Background: Therapeutic hypothermia (TH) improves neurological outcomes after cardiac arrest (CA) and cardiopulmonary resuscitation (CPR). Although nitric oxide prevents organ injury induced by ischemia and reperfusion, role of nitric oxide during TH after CPR remains unclear. In this article, the authors examined the impact of endogenous nitric oxide synthesis on the beneficial effects of hypothermia after CA/CPR. The authors also examined whether or not inhaled nitric oxide during hypothermia further improves outcomes after CA/CPR in mice treated with TH.

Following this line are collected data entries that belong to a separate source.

(* ===== verification/Registry.v ===== *)
(** * The peer registry (src/registry.rs)

    The map from peer id to registration. A registration holds the sending half of a connection's
    outbound channel and a shared activity clock; both are references, modelled by the id of the
    channel and of the clock cell in a store the caller owns. The registry reads them through
    [closed] ([tx.is_closed()]) and [load] ([last_activity.load]). *)

From S2P Require Import Prelude Net Wire.

Record Peer := MkPeer {
  peer_network_id : string;
  peer_info : RelayPeerInfo;
  peer_tx : nat;
  peer_last_activity : nat }.

Global Instance Peer_eq_dec : EqDecision Peer.
Proof. solve_decision. Defined.

Inductive RegisterOutcome : Type := Registered | Reconnected | Occupied.

Global Instance RegisterOutcome_eq_dec : EqDecision RegisterOutcome.
Proof. solve_decision. Defined.

Abbreviation Registry := (gmap string Peer).

Definition registry_new : Registry := ∅.
Definition registry_len (r : Registry) : Z := Z.of_nat (size r).
Definition registry_is_empty (r : Registry) : bool := registry_len r =? 0.

Definition register (closed : nat → bool) (r : Registry) (peer_id network_id : string)
    (info : RelayPeerInfo) (tx last_activity : nat) : RegisterOutcome * Registry :=
  match r !! peer_id with
  | Some existing =>
      if negb (closed (peer_tx existing)) then (Occupied, r)
      else (Reconnected, <[peer_id := MkPeer network_id info tx last_activity]> r)
  | None => (Registered, <[peer_id := MkPeer network_id info tx last_activity]> r)
  end.

Definition unregister (r : Registry) (peer_id : string) : option Peer * Registry :=
  (r !! peer_id, delete peer_id r).

Definition sender_in_network (r : Registry) (peer_id network_id : string) : option nat :=
  match r !! peer_id with
  | Some p => if bool_decide (peer_network_id p = network_id) then Some (peer_tx p) else None
  | None => None
  end.

Definition info_leb (a b : RelayPeerInfo) : bool := String.leb (pi_peer_id a) (pi_peer_id b).

Section hash_order.
Context `{HashOrder}.

(** The entry test of the health sweep. *)
Definition reclaimable (closed : nat → bool) (load : nat → Z) (now_secs deadline_secs : Z)
    (p : Peer) : bool :=
  closed (peer_tx p) || (deadline_secs <? sat_sub now_secs (load (peer_last_activity p))).

Definition dead_or_stale (closed : nat → bool) (load : nat → Z) (r : Registry)
    (now_secs deadline_secs : Z) : list (string * string) :=
  map (λ e, (e.1, peer_network_id e.2))
    (filter (λ e, reclaimable closed load now_secs deadline_secs e.2 = true) (hash_iter r)).

Definition in_network (network_id : option string) (p : Peer) : Prop :=
  match network_id with None => True | Some n => peer_network_id p = n end.

Global Instance in_network_dec n p : Decision (in_network n p).
Proof. destruct n; simpl; apply _. Defined.

Definition peers (r : Registry) (network_id : option string) : list RelayPeerInfo :=
  sort_by info_leb
    (map (λ e, peer_info e.2) (filter (λ e, in_network network_id e.2) (hash_iter r))).

Definition broadcast_targets (r : Registry) (from network_id : string) (exclude : list string)
    : list (string * nat) :=
  map (λ e, (e.1, peer_tx e.2))
    (filter (λ e, peer_network_id e.2 = network_id ∧ e.1 ≠ from ∧ e.1 ∉ exclude) (hash_iter r)).

Definition all_senders (r : Registry) : list (string * nat) :=
  map (λ e, (e.1, peer_tx e.2)) (hash_iter r).

(** ** Well-formedness: a record's public info is filed under its own id and network *)

Definition wf_registry (r : Registry) : Prop :=
  ∀ id p, r !! id = Some p → pi_peer_id (peer_info p) = id ∧
    pi_network_id (peer_info p) = peer_network_id p.

Lemma wf_registry_empty : wf_registry registry_new.
Proof. intros id p [=]. Qed.

Lemma wf_registry_insert r id p :
  wf_registry r → pi_peer_id (peer_info p) = id → pi_network_id (peer_info p) = peer_network_id p →
  wf_registry (<[id := p]> r).
Proof.
  intros Hwf Hid Hn id' p'. destruct (decide (id = id')) as [<-|Hne].
  - rewrite lookup_insert_eq. by intros [= <-].
  - rewrite lookup_insert_ne by done. apply Hwf.
Qed.

Lemma wf_registry_delete r id : wf_registry r → wf_registry (delete id r).
Proof. intros Hwf id' p [_ Hp]%lookup_delete_Some. by apply Hwf. Qed.

Hint Resolve wf_registry_empty wf_registry_insert wf_registry_delete : relay.

(** ** Lookups *)

Lemma sender_in_network_Some r id n tx :
  sender_in_network r id n = Some tx ↔
  ∃ p, r !! id = Some p ∧ peer_network_id p = n ∧ peer_tx p = tx.
Proof.
  unfold sender_in_network. destruct (r !! id) as [p|].
  - case_bool_decide; split; [intros [= <-]|intros (? & ? & ? & ?)|done|intros (? & ? & ? & ?)];
      simplify_eq; eauto.
  - split; [done|]. intros (? & ? & _). done.
Qed.

Lemma elem_of_dead_or_stale closed load r now deadline id n :
  (id, n) ∈ dead_or_stale closed load r now deadline ↔
  ∃ p, r !! id = Some p ∧ peer_network_id p = n ∧
    reclaimable closed load now deadline p = true.
Proof.
  unfold dead_or_stale. rewrite (elem_of_fmap_filter (λ e : string * Peer, _) _ (hash_iter r)).
  split.
  - intros ([id' p] & Hin & Hr & Heq). simplify_eq/=.
    apply elem_of_hash_iter in Hin. eauto.
  - intros (p & Hp & <- & Hr). exists (id, p). by rewrite elem_of_hash_iter.
Qed.

Lemma elem_of_broadcast_targets r from n ex id tx :
  (id, tx) ∈ broadcast_targets r from n ex ↔
  ∃ p, r !! id = Some p ∧ peer_tx p = tx ∧ peer_network_id p = n ∧ id ≠ from ∧ id ∉ ex.
Proof.
  unfold broadcast_targets.
  rewrite (elem_of_fmap_filter (λ e : string * Peer, _) _ (hash_iter r)). split.
  - intros ([id' p] & Hin & Hr & Heq). simplify_eq/=.
    apply elem_of_hash_iter in Hin. destruct_and!. eauto 10.
  - intros (p & Hp & <- & Hr). exists (id, p). by rewrite elem_of_hash_iter.
Qed.

(** Selecting entries keeps the ids distinct. *)
Lemma NoDup_fst_select {B} (P : string * Peer → Prop) `{∀ e, Decision (P e)}
    (g : string * Peer → B) r :
  NoDup (map (λ e, (e.1, g e)) (filter P (hash_iter r))).*1.
Proof.
  rewrite <- list_fmap_compose.
  assert (fst ∘ (λ e : string * Peer, (e.1, g e)) = fst) as -> by done.
  eapply sublist_NoDup; [apply (NoDup_fst_hash_iter r)|].
  apply fmap_sublist, sublist_filter.
Qed.

Lemma elem_of_peers r n info :
  info ∈ peers r n ↔ ∃ id p, r !! id = Some p ∧ in_network n p ∧ peer_info p = info.
Proof.
  unfold peers. rewrite elem_of_sort_by.
  rewrite (elem_of_fmap_filter (λ e : string * Peer, _) _ (hash_iter r)). split.
  - intros ([id p] & Hin & Hn & ->). apply elem_of_hash_iter in Hin. eauto.
  - intros (id & p & Hp & Hn & <-). exists (id, p). by rewrite elem_of_hash_iter.
Qed.

Lemma NoDup_peers_ids r n : wf_registry r → NoDup (pi_peer_id <$> peers r n).
Proof.
  intros Hwf. unfold peers. rewrite sort_by_perm, <- list_fmap_compose.
  rewrite (list_fmap_ext _ fst).
  - eapply sublist_NoDup; [apply (NoDup_fst_hash_iter r)|]. apply fmap_sublist, sublist_filter.
  - intros i [id p] Hi. apply list_elem_of_lookup_2, list_elem_of_filter in Hi as [_ Hi].
    apply elem_of_hash_iter in Hi. simpl. by apply Hwf.
Qed.
End hash_order.

#[export] Hint Resolve wf_registry_empty wf_registry_insert wf_registry_delete : relay.

(** ** Sequences of registry operations *)

Inductive RegistryOp : Type :=
| OpRegister (peer_id network_id : string) (info : RelayPeerInfo) (tx last_activity : nat)
| OpUnregister (peer_id : string).

(** Each operation sees the channels as they are at that moment. *)
Definition registry_op (r : Registry) (op : (nat → bool) * RegistryOp) : Registry :=
  match op.2 with
  | OpRegister id n info tx act => (register op.1 r id n info tx act).2
  | OpUnregister id => (unregister r id).2
  end.

Definition registry_run (r : Registry) (ops : list ((nat → bool) * RegistryOp)) : Registry :=
  foldl registry_op r ops.

Definition spares (id : string) (tx : nat) (op : (nat → bool) * RegistryOp) : Prop :=
  op.1 tx = false ∧ op.2 ≠ OpUnregister id.

Lemma registry_op_spares r op id p :
  r !! id = Some p → spares id (peer_tx p) op → registry_op r op !! id = Some p.
Proof.
  intros Hp [Hc Hu]. destruct op as [closed [id' n info tx act|id']]; simpl in *.
  - unfold registry_op, register. simpl. destruct (decide (id = id')) as [<-|Hne].
    + by rewrite Hp, Hc.
    + destruct (r !! id') as [e|]; [destruct (negb (closed (peer_tx e)))|];
        simpl; rewrite ?lookup_insert_ne by done; done.
  - unfold registry_op. simpl. rewrite lookup_delete_ne by congruence. done.
Qed.

(** ** Properties *)

(** C5: no rendezvous hijack. However many registrations are attempted, for whatever id, network or
    channel, a registered peer keeps its record (network, public info, channel and clock) as long
    as its own channel stays open and it is not itself unregistered, so messages for its id keep
    going to its connection; a registration for its id is refused and changes nothing. *)
Theorem live_peer_keeps_record r ops id p :
  r !! id = Some p → Forall (spares id (peer_tx p)) ops →
  registry_run r ops !! id = Some p ∧
  sender_in_network (registry_run r ops) id (peer_network_id p) = Some (peer_tx p) ∧
  ∀ closed n info tx act, closed (peer_tx p) = false →
    register closed (registry_run r ops) id n info tx act = (Occupied, registry_run r ops).
Proof.
  intros Hp Hall.
  assert (registry_run r ops !! id = Some p) as Hrun.
  { revert r Hp. induction Hall as [|op ops Hop _ IH]; intros r Hp; simpl; [done|].
    apply IH. by apply registry_op_spares. }
  split; [done|]. split.
  - apply sender_in_network_Some. eauto.
  - intros closed n info tx act Hc. unfold register. by rewrite Hrun, Hc.
Qed.

Lemma live_peer_keeps_record_witness :
  let info := MkPeerInfo "a" "net" 1 0 0 [] in
  let p := MkPeer "net" info 1 1 in
  registry_run {[ "a" := p ]}
    [((λ _, false), OpRegister "a" "evil" info 2 2); ((λ _, false), OpUnregister "b")] !! "a"
  = Some p.
Proof.
  intros info p.
  apply (live_peer_keeps_record {[ "a" := p ]}
    [((λ _, false), OpRegister "a" "evil" info 2 2); ((λ _, false), OpUnregister "b")] "a" p).
  - reflexivity.
  - repeat constructor; discriminate.
Defined.

(** What [register] does on every branch. It succeeds exactly when the id is free or held by a
    dead connection; the new record then replaces whatever was there, no other id is affected, and
    the number of registrations grows by one exactly for an outcome of [Registered]. *)
Theorem register_outcome closed r id n info tx act :
  let '(o, r') := register closed r id n info tx act in
  (o = Occupied ↔ ∃ p, r !! id = Some p ∧ closed (peer_tx p) = false) ∧
  (o = Registered ↔ r !! id = None) ∧
  (o = Occupied → r' = r) ∧
  (o ≠ Occupied → r' !! id = Some (MkPeer n info tx act) ∧
     ∀ id', id' ≠ id → r' !! id' = r !! id') ∧
  registry_len r' = registry_len r + (if bool_decide (o = Registered) then 1 else 0).
Proof.
  unfold register, registry_len. destruct (r !! id) as [e|] eqn:He.
  - destruct (closed (peer_tx e)) eqn:Hc; simpl.
    + split_and!; [split; [done|]; intros (p & ? & ?); congruence|split; done|done| |].
      * intros _. split; [apply lookup_insert_eq|]. intros. by rewrite lookup_insert_ne.
      * rewrite map_size_insert, He. simpl. lia.
    + split_and!; [split; eauto|split; done|done|done|lia].
  - split_and!; [split; [done|]; intros (p & ? & _); congruence|done|done| |].
    + intros _. split; [apply lookup_insert_eq|]. intros. by rewrite lookup_insert_ne.
    + rewrite map_size_insert, He. simpl. lia.
Qed.

(** The peer list is exactly the registered peers of the requested network (of all networks for
    no filter), each once, in strictly increasing order of id, and does not depend on the hash
    map's iteration order. *)
Theorem peers_exact (ord1 ord2 : HashOrder) r n :
  wf_registry r →
  (∀ info, info ∈ peers (H := ord1) r n ↔
     ∃ id p, r !! id = Some p ∧ in_network n p ∧ peer_info p = info) ∧
  NoDup (pi_peer_id <$> peers (H := ord1) r n) ∧
  StronglySorted (λ a b, String.leb (pi_peer_id a) (pi_peer_id b) = true)
    (peers (H := ord1) r n) ∧
  peers (H := ord1) r n = peers (H := ord2) r n.
Proof.
  intros Hwf.
  assert (∀ ord, StronglySorted (λ a b, info_leb a b = true) (peers (H := ord) r n)) as Hsorted.
  { intros ord. apply sort_by_sorted; unfold info_leb; intros.
    - apply string_leb_total.
    - by eapply string_leb_trans. }
  split_and!.
  - intros info. apply elem_of_peers.
  - by apply NoDup_peers_ids.
  - apply Hsorted.
  - apply (sorted_by_key_unique pi_peer_id String.leb); auto using NoDup_peers_ids.
    + intros s t H1 H2. by apply (String.leb_antisym).
    + unfold peers. rewrite !sort_by_perm. by rewrite !hash_iter_perm.
Qed.

Lemma peers_exact_witness :
  peers (H := gmap_order)
    {[ "b" := MkPeer "net" (MkPeerInfo "b" "net" 1 0 0 []) 1 1;
       "a" := MkPeer "net" (MkPeerInfo "a" "net" 1 0 0 []) 2 2;
       "c" := MkPeer "other" (MkPeerInfo "c" "other" 1 0 0 []) 3 3 ]} (Some "net") =
  peers (H := gmap_order_rev)
    {[ "b" := MkPeer "net" (MkPeerInfo "b" "net" 1 0 0 []) 1 1;
       "a" := MkPeer "net" (MkPeerInfo "a" "net" 1 0 0 []) 2 2;
       "c" := MkPeer "other" (MkPeerInfo "c" "other" 1 0 0 []) 3 3 ]} (Some "net").
Proof.
  apply peers_exact.
  repeat (apply wf_registry_insert; [|reflexivity|reflexivity]). apply wf_registry_empty.
Defined.

(** Routing never crosses networks. A directed message is routed to an id exactly when that id
    is registered on the sender's network; a broadcast reaches exactly the peers of the network
    that are neither the sender nor excluded, each once. *)
Theorem routing_exact `{HashOrder} r from n ex :
  (∀ id tx, sender_in_network r id n = Some tx ↔
     ∃ p, r !! id = Some p ∧ peer_network_id p = n ∧ peer_tx p = tx) ∧
  (∀ id tx, (id, tx) ∈ broadcast_targets r from n ex ↔
     ∃ p, r !! id = Some p ∧ peer_tx p = tx ∧ peer_network_id p = n ∧ id ≠ from ∧ id ∉ ex) ∧
  NoDup (broadcast_targets r from n ex).*1.
Proof.
  split_and!.
  - intros. apply sender_in_network_Some.
  - intros. apply elem_of_broadcast_targets.
  - apply NoDup_fst_select.
Qed.

(** The sweep's selection is exactly the registrations whose channel is closed or whose last
    activity is more than the deadline ago, each id once. *)
Theorem dead_or_stale_exact `{HashOrder} closed load r now deadline :
  (∀ id n, (id, n) ∈ dead_or_stale closed load r now deadline ↔
     ∃ p, r !! id = Some p ∧ peer_network_id p = n ∧
       (closed (peer_tx p) = true ∨ deadline < Z.max 0 (now - load (peer_last_activity p)))) ∧
  NoDup (dead_or_stale closed load r now deadline).*1.
Proof.
  split; [|apply NoDup_fst_select].
  intros id n. rewrite elem_of_dead_or_stale. unfold reclaimable, sat_sub.
  setoid_rewrite orb_true_iff. by setoid_rewrite Z.ltb_lt.
Qed.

Methods: Wild-type mice and mice deficient for nitric oxide synthase 3 (NOS3−/−) were subjected to CA at 37°C and then resuscitated with chest compression. Body temperature was maintained at 37°C (normothermia) or reduced to 33°C (TH) for 24 h after resuscitation. Mice breathed air or air mixed with nitric oxide at 10, 20, 40, 60, or 80 ppm during hypothermia. To evaluate brain injury and cerebral blood flow, magnetic resonance imaging was performed in wild-type mice after CA/CPR.
Results: Hypothermia up-regulated the NOS3-dependent signaling in the brain (n = 6 to 7). Deficiency of NOS3 abolished the beneficial effects of hypothermia after CA/CPR (n = 5 to 6). Breathing nitric oxide at 40 ppm improved survival rate in hypothermia-treated NOS3−/− mice (n = 6) after CA/CPR compared with NOS3−/− mice that were treated with hypothermia alone (n = 6; P < 0.05). Breathing nitric oxide at 40 (n = 9) or 60 (n = 9) ppm markedly improved survival rates in TH-treated wild-type mice (n = 51) (both P < 0.05 vs. TH-treated wild-type mice). Inhaled nitric oxide during TH (n = 7) prevented brain injury compared with TH alone (n = 7) without affecting cerebral blood flow after CA/CPR (n = 6).
Conclusions: NOS3 is required for the beneficial effects of TH. Inhaled nitric oxide during TH remains beneficial and further improves outcomes after CA/CPR. Nitric oxide breathing exerts protective effects after CA/CPR even when TH is ineffective due to impaired endogenous nitric oxide production.